Impact of EGFR(A289T/V) mutation on relapse pattern in glioblastoma

BACKGROUND: Molecular factors influence relapse patterns in glioblastoma. The hotspot mutation located at position 289 of the extracellular domain of the epidermal growth factor receptor (EGFR(A289mut)) is associated with a more infiltrative phenotype. The primary objective of this study was to explore the impact of the EGFR(A289) mutation on the pattern of relapse after chemoradiotherapy-based treatment of patients suffering from newly diagnosed glioblastoma. PATIENTS AND METHODS: An ancillary study from a prospective cohort of patients suffering from glioblastoma was conducted. All patients received radiotherapy and concomitant temozolomide. The population was divided into two groups according to EGFR(A289) status (mutated versus wild-type). The primary endpoint was the overlap score (varying from 0 to 1) between the initial irradiated tumor volume (Vinit) and the relapse volume (Vr). Secondary endpoints explored the impact of EGFR(A289mut) on survival. RESULTS: One hundred twenty-eight patients were included and analyzed: 11% had EGFR(A289mut) glioblastoma (n = 14/128). EGFR(A289mut) glioblastomas had a relapse pattern that was more marginal than EGFR(A289wt) glioblastomas: a median overlap score Vinit/Vr of 0.96 was observed in the EGFR(A289mut) group versus 1 in the EGFR(A289wt) group (P = 0.05).

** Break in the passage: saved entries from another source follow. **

(** ** The relocation table *)
Definition relocation_arms_1 (r_type : R_RISCV) : option RelocEntry :=
  match r_type with
  | R_RISCV_NONE => Some (entry RelKind.None (RelSize.ByteSize 0) None (Ok no_check) 1 0)
  | R_RISCV_32 =>
      Some (entry RelKind.Absolute (RelSize.ByteSize 4) None (Ok (mkAllowedRange (- 2 ^ 31) (2 ^ 32))) 1 0)
  | R_RISCV_64 => Some (entry RelKind.Absolute (RelSize.ByteSize 8) None (Ok no_check) 1 0)
  | R_RISCV_BRANCH =>
      Some (entry RelKind.Relative (bit_mask_riscv 0 32 RV.BType) None (Ok (mkAllowedRange (- 2 ^ 12) (2 ^ 12 - 1))) 2 0)
  | R_RISCV_JAL =>
      Some (entry RelKind.Relative (bit_mask_riscv 0 32 RV.JType) None (Ok (mkAllowedRange (- 2 ^ 20) (2 ^ 20 - 1))) 2 0)
  | R_RISCV_CALL | R_RISCV_CALL_PLT =>
      Some (entry RelKind.PltRelative (bit_mask_riscv 0 64 RV.UiType) None (Ok (mkAllowedRange (- 2 ^ 31) (2 ^ 32))) 1 0)
  | R_RISCV_GOT_HI20 =>
      Some (entry RelKind.GotRelative (bit_mask_riscv 0 32 RV.UType) None (Ok (mkAllowedRange (- 2 ^ 31) (2 ^ 32))) 1 0)
  | R_RISCV_TLS_GOT_HI20 =>
      Some (entry RelKind.GotTpOff (bit_mask_riscv 0 32 RV.UType) None (Ok (mkAllowedRange (- 2 ^ 31) (2 ^ 32))) 1 0)
  | R_RISCV_TLS_GD_HI20 =>
      Some (entry RelKind.TlsGd (bit_mask_riscv 0 32 RV.UType) None (Ok (mkAllowedRange (- 2 ^ 31) (2 ^ 32))) 1 0)
  | R_RISCV_PCREL_HI20 =>
      Some (entry RelKind.Relative (bit_mask_riscv 0 32 RV.UType) None (Ok (mkAllowedRange (- 2 ^ 31) (2 ^ 32))) 1 0)
  | R_RISCV_PCREL_LO12_I =>
      Some (entry RelKind.RelativeRiscVLow12 (bit_mask_riscv 0 32 RV.IType) None (Ok (mkAllowedRange (- 2 ^ 31) (2 ^ 32))) 1 0)
  | R_RISCV_PCREL_LO12_S =>
      Some (entry RelKind.RelativeRiscVLow12 (bit_mask_riscv 0 32 RV.SType) None (Ok (mkAllowedRange (- 2 ^ 31) (2 ^ 32))) 1 0)
  | R_RISCV_HI20 =>
      Some (entry RelKind.Absolute (bit_mask_riscv 0 32 RV.UType) None (Ok (mkAllowedRange (- 2 ^ 31) (2 ^ 32))) 1 0)
  | R_RISCV_LO12_I =>
      Some (entry RelKind.Absolute (bit_mask_riscv 0 32 RV.IType) None (Ok (mkAllowedRange (- 2 ^ 31) (2 ^ 32))) 1 0)
  | R_RISCV_LO12_S =>
      Some (entry RelKind.Absolute (bit_mask_riscv 0 32 RV.SType) None (Ok (mkAllowedRange (- 2 ^ 31) (2 ^ 32))) 1 0)
  | R_RISCV_TPREL_HI20 =>
      Some (entry RelKind.TpOff (bit_mask_riscv 0 32 RV.UType) None (Ok (mkAllowedRange (- 2 ^ 31) (2 ^ 32))) 1 0)
  | R_RISCV_TPREL_LO12_I =>
      Some (entry RelKind.TpOff (bit_mask_riscv 0 32 RV.IType) None (Ok (mkAllowedRange (- 2 ^ 31) (2 ^ 32))) 1 0)
  | R_RISCV_TPREL_LO12_S =>
      Some (entry RelKind.TpOff (bit_mask_riscv 0 32 RV.SType) None (Ok (mkAllowedRange (- 2 ^ 31) (2 ^ 32))) 1 0)
  | R_RISCV_TPREL_ADD => Some (entry RelKind.None (RelSize.ByteSize 0) None (Ok no_check) 1 0)
  | _ => None
  end.

Definition relocation_arms_2 (r_type : R_RISCV) : option RelocEntry :=
  match r_type with
  | R_RISCV_ADD8 =>
      Some (entry RelKind.AbsoluteAddition (RelSize.ByteSize 1) None (Ok no_check) 1 0)
  | R_RISCV_ADD16 =>
      Some (entry RelKind.AbsoluteAddition (RelSize.ByteSize 2) None (Ok no_check) 1 0)
  | R_RISCV_ADD32 =>
      Some (entry RelKind.AbsoluteAddition (RelSize.ByteSize 4) None (Ok no_check) 1 0)
  | R_RISCV_ADD64 =>
      Some (entry RelKind.AbsoluteAddition (RelSize.ByteSize 8) None (Ok no_check) 1 0)
  | R_RISCV_SUB8 =>
      Some (entry RelKind.AbsoluteSubtraction (RelSize.ByteSize 1) None (Ok no_check) 1 0)
  | R_RISCV_SUB16 =>
      Some (entry RelKind.AbsoluteSubtraction (RelSize.ByteSize 2) None (Ok no_check) 1 0)
  | R_RISCV_SUB32 =>
      Some (entry RelKind.AbsoluteSubtraction (RelSize.ByteSize 4) None (Ok no_check) 1 0)
  | R_RISCV_SUB64 =>
      Some (entry RelKind.AbsoluteSubtraction (RelSize.ByteSize 8) None (Ok no_check) 1 0)
  | R_RISCV_GOT32_PCREL =>
      Some (entry RelKind.GotRelative (RelSize.ByteSize 4) None (Ok (mkAllowedRange (- 2 ^ 31) (2 ^ 32))) 1 0)
  | R_RISCV_ALIGN => Some (entry RelKind.Alignment (RelSize.ByteSize 0) None (Ok no_check) 1 0)
  | R_RISCV_RVC_BRANCH =>
      Some (entry RelKind.Relative (bit_mask_riscv 0 16 RV.CbType) None (Ok (mkAllowedRange (- 2 ^ 8) (2 ^ 8 - 1))) 2 0)
  | R_RISCV_RVC_JUMP =>
      Some (entry RelKind.Relative (bit_mask_riscv 0 16 RV.CjType) None (Ok (mkAllowedRange (- 2 ^ 11) (2 ^ 11 - 1))) 2 0)
  | R_RISCV_RELAX => Some (entry RelKind.None (RelSize.ByteSize 0) None (Ok no_check) 1 0)
  | R_RISCV_SUB6 =>
      Some (entry RelKind.AbsoluteSubtractionWord6 (RelSize.ByteSize 1) None (Ok no_check) 1 0)
  | R_RISCV_SET6 =>
      Some (entry RelKind.AbsoluteSetWord6 (RelSize.ByteSize 1) None (Ok no_check) 1 0)
  | R_RISCV_SET8 => Some (entry RelKind.AbsoluteSet (RelSize.ByteSize 1) None (Ok no_check) 1 0)
  | R_RISCV_SET16 =>
      Some (entry RelKind.AbsoluteSet (RelSize.ByteSize 2) None (Ok no_check) 1 0)
  | R_RISCV_SET32 =>
      Some (entry RelKind.AbsoluteSet (RelSize.ByteSize 4) None (Ok no_check) 1 0)
  | R_RISCV_32_PCREL =>
      Some (entry RelKind.Relative (RelSize.ByteSize 4) None (Ok (mkAllowedRange (- 2 ^ 31) (2 ^ 32))) 1 0)
  | R_RISCV_PLT32 =>
      Some (entry RelKind.PltRelative (RelSize.ByteSize 4) None (Ok (mkAllowedRange (- 2 ^ 31) (2 ^ 32))) 1 0)
  | _ => None
  end.

Definition relocation_arms_3 (r_type : R_RISCV) : option RelocEntry :=
  match r_type with
  | R_RISCV_SET_ULEB128 =>
      Some (entry RelKind.Relative (RelSize.ByteSize 0) None (Ok no_check) 1 0)
  | R_RISCV_SUB_ULEB128 =>
      Some (entry (RelKind.PairSubtractionULEB128 (RT_RISCV R_RISCV_SET_ULEB128)) (RelSize.ByteSize 8) None (Ok no_check) 1 0)
  | R_RISCV_TLSDESC_HI20 => None
  | R_RISCV_TLSDESC_LOAD_LO12 => None
  | R_RISCV_TLSDESC_ADD_LO12 => None
  | R_RISCV_TLSDESC_CALL => None
  | _ => None
  end.

Definition relocation_type_from_raw (r_type : R_RISCV) : res (option RelocationKindInfo) :=
  finish_entry false (first_arm [relocation_arms_1; relocation_arms_2; relocation_arms_3] r_type).

(** ** Instruction fields *)
Definition UTYPE_IMMEDIATE_MASK : Z := 0x00000FFF.
Definition ITYPE_IMMEDIATE_MASK : Z := 0x000FFFFF.
Definition STYPE_IMMEDIATE_MASK : Z := 0x01FFF07F.
Definition BTYPE_IMMEDIATE_MASK : Z := 0x01FFF07F.
Definition JTYPE_IMMEDIATE_MASK : Z := 0x00000FFF.
Definition CBTYPE_IMMEDIATE_MASK : Z := 0xE383.
Definition CJTYPE_IMMEDIATE_MASK : Z := 0xE003.
Definition CLUITYPE_IMMEDIATE_MASK : Z := 0xEF83.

Half of the population with EGFR(A289mut) tumor (n = 7/14) had a marginal relapse (i.e. overlap score(Vr/Vinit) ≤ 0.95) compared to 23.7% (n = 27/114) in the EGFR(A289wt) group, P = 0.035. EGFR(A289mut) did not influence survival. CONCLUSION: We highlighted a link between the EGFR(A289) mutation and the relapse pattern in glioblastoma. The independent role of EGFR(A289mut) and its clinical implication should now be explored in further studies.